Here the job is to return only the lines of the material, exactly, from the first one to the line with "its key, [arr]".

[Opening Extracted material section]

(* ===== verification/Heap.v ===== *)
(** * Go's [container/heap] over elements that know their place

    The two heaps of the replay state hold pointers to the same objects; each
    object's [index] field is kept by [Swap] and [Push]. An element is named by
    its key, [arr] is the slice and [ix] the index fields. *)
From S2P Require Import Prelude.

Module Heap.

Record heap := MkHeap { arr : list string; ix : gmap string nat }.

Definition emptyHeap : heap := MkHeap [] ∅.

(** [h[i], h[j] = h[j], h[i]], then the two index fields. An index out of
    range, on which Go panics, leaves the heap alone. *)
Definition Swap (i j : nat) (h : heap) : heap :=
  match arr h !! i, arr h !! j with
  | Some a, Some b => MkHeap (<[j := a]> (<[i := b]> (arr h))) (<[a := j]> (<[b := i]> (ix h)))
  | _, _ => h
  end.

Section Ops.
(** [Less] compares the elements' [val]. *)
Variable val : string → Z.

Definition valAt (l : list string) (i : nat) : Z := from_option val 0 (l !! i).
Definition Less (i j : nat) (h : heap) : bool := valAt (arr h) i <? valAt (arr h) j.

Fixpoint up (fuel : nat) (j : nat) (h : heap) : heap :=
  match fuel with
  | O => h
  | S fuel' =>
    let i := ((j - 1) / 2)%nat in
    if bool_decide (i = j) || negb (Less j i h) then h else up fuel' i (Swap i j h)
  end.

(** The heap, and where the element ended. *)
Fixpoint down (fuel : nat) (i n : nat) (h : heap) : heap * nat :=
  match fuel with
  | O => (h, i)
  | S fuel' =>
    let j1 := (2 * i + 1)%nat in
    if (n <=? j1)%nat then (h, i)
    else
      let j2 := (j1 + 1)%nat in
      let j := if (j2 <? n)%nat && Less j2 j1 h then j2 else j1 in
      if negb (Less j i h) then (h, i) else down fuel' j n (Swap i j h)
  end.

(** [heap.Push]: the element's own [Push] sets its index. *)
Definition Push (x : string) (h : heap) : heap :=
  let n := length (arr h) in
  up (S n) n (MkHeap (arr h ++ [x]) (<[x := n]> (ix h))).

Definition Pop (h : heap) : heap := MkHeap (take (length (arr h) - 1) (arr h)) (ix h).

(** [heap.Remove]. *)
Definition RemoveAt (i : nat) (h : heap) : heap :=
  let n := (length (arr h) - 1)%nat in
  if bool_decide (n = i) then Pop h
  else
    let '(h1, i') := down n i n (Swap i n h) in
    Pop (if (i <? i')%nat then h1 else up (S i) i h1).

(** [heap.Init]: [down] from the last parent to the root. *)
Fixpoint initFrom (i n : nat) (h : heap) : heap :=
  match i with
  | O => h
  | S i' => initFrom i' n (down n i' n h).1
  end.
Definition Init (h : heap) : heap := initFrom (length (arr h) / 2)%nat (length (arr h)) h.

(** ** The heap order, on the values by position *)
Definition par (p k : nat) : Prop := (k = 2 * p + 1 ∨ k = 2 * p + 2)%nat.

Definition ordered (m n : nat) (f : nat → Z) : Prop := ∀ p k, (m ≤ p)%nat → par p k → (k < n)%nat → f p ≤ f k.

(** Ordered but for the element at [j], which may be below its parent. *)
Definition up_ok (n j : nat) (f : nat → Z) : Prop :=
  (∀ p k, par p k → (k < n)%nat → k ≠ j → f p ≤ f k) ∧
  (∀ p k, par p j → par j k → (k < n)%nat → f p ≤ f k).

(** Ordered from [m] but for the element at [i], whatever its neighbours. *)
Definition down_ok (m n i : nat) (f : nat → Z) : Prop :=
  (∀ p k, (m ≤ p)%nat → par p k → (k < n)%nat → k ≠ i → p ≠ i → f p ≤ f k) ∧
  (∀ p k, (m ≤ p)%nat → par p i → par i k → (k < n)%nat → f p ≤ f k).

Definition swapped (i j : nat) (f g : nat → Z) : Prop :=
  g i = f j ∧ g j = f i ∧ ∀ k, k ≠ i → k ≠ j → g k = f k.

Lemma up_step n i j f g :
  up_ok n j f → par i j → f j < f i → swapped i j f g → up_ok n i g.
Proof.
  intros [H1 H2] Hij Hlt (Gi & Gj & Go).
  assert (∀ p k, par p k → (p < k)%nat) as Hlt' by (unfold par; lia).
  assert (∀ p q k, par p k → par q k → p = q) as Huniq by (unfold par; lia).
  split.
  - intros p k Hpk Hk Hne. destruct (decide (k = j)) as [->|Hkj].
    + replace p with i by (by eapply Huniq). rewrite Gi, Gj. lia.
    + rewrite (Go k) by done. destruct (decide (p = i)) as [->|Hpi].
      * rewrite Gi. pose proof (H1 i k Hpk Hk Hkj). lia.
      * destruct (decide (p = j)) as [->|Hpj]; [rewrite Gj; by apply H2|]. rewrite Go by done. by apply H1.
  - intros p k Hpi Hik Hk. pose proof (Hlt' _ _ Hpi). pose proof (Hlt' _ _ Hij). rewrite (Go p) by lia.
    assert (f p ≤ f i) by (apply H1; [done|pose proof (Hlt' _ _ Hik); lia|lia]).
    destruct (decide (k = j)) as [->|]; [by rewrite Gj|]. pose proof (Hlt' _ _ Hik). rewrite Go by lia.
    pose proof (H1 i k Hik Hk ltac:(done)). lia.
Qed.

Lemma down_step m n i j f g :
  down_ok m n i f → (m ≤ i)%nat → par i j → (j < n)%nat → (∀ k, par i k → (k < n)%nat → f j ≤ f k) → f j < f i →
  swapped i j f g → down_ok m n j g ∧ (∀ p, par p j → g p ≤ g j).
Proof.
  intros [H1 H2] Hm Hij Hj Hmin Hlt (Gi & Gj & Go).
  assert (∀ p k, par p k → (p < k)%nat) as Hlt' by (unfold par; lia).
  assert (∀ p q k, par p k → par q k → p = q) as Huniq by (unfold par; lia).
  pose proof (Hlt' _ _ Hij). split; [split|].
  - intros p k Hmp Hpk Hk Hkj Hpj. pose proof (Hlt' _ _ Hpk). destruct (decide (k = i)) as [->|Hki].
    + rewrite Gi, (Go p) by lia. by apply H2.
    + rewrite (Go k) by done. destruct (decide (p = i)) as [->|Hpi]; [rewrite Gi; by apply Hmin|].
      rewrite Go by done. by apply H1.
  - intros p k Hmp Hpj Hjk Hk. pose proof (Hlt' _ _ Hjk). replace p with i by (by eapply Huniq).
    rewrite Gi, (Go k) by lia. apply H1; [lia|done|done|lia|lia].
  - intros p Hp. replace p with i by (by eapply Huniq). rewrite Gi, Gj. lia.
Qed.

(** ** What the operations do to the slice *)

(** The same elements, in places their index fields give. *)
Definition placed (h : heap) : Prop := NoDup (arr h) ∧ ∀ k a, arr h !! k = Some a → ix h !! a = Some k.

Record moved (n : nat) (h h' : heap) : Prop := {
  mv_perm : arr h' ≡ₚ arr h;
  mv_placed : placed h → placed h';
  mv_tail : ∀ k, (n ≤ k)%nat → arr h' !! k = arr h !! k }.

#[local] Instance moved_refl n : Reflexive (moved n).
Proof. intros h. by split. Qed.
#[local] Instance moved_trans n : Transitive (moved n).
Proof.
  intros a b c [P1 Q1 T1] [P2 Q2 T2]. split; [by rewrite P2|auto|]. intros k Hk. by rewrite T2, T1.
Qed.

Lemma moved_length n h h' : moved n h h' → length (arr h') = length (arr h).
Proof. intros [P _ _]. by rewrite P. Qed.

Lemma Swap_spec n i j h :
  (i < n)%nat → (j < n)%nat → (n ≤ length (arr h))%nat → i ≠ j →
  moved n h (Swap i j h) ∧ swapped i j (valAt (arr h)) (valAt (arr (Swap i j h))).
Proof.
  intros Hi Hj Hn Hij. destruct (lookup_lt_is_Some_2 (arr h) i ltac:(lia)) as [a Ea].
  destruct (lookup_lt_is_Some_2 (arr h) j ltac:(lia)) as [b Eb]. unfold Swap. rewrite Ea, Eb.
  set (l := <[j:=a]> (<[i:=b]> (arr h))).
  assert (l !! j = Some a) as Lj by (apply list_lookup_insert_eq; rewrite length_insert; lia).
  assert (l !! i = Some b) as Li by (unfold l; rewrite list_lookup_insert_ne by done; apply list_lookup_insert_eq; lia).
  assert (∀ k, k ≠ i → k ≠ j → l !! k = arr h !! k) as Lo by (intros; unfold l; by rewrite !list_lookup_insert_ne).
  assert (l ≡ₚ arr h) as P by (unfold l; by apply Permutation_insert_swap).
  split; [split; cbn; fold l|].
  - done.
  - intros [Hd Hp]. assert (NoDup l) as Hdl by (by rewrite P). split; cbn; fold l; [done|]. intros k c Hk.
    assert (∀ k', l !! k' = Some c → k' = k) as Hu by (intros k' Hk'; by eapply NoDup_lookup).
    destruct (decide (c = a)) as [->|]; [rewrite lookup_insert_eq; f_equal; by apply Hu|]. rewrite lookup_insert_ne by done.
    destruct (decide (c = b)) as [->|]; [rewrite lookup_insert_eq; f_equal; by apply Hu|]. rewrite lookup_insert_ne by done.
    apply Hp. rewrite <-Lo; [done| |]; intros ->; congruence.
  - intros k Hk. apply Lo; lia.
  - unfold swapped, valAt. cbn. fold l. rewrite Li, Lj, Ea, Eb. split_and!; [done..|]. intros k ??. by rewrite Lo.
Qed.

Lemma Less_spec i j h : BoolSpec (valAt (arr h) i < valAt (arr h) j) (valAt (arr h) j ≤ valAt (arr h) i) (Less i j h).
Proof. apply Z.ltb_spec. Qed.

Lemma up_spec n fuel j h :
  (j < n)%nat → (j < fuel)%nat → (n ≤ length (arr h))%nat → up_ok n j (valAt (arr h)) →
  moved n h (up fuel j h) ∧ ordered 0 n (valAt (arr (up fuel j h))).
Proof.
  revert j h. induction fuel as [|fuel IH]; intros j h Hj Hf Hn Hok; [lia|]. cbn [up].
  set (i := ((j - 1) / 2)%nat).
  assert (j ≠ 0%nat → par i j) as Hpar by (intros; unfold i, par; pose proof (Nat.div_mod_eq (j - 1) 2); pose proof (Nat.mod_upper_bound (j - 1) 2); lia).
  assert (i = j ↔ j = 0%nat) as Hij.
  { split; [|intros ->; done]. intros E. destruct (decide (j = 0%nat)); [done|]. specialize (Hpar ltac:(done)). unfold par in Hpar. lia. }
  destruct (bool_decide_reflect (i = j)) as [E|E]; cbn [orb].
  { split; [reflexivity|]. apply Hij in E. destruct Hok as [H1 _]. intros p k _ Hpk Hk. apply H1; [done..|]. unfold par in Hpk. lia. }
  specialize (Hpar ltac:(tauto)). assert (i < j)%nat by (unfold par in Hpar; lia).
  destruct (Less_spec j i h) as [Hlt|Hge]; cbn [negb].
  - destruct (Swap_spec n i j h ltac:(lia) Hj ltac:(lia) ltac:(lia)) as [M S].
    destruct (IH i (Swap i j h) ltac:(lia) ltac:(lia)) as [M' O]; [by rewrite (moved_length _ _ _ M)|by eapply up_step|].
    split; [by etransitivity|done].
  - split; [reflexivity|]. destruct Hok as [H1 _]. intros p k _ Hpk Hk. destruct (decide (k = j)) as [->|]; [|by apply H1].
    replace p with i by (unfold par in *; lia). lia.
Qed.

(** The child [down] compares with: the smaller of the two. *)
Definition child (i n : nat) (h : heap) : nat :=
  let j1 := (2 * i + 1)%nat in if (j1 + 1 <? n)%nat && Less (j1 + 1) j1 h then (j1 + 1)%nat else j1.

[Closing Extracted material section]

Answer to this task:
(* ===== verification/Heap.v ===== *)
(** * Go's [container/heap] over elements that know their place

    The two heaps of the replay state hold pointers to the same objects; each
    object's [index] field is kept by [Swap] and [Push]. An element is named by
    its key, [arr] is the slice and [ix] the index fields. *)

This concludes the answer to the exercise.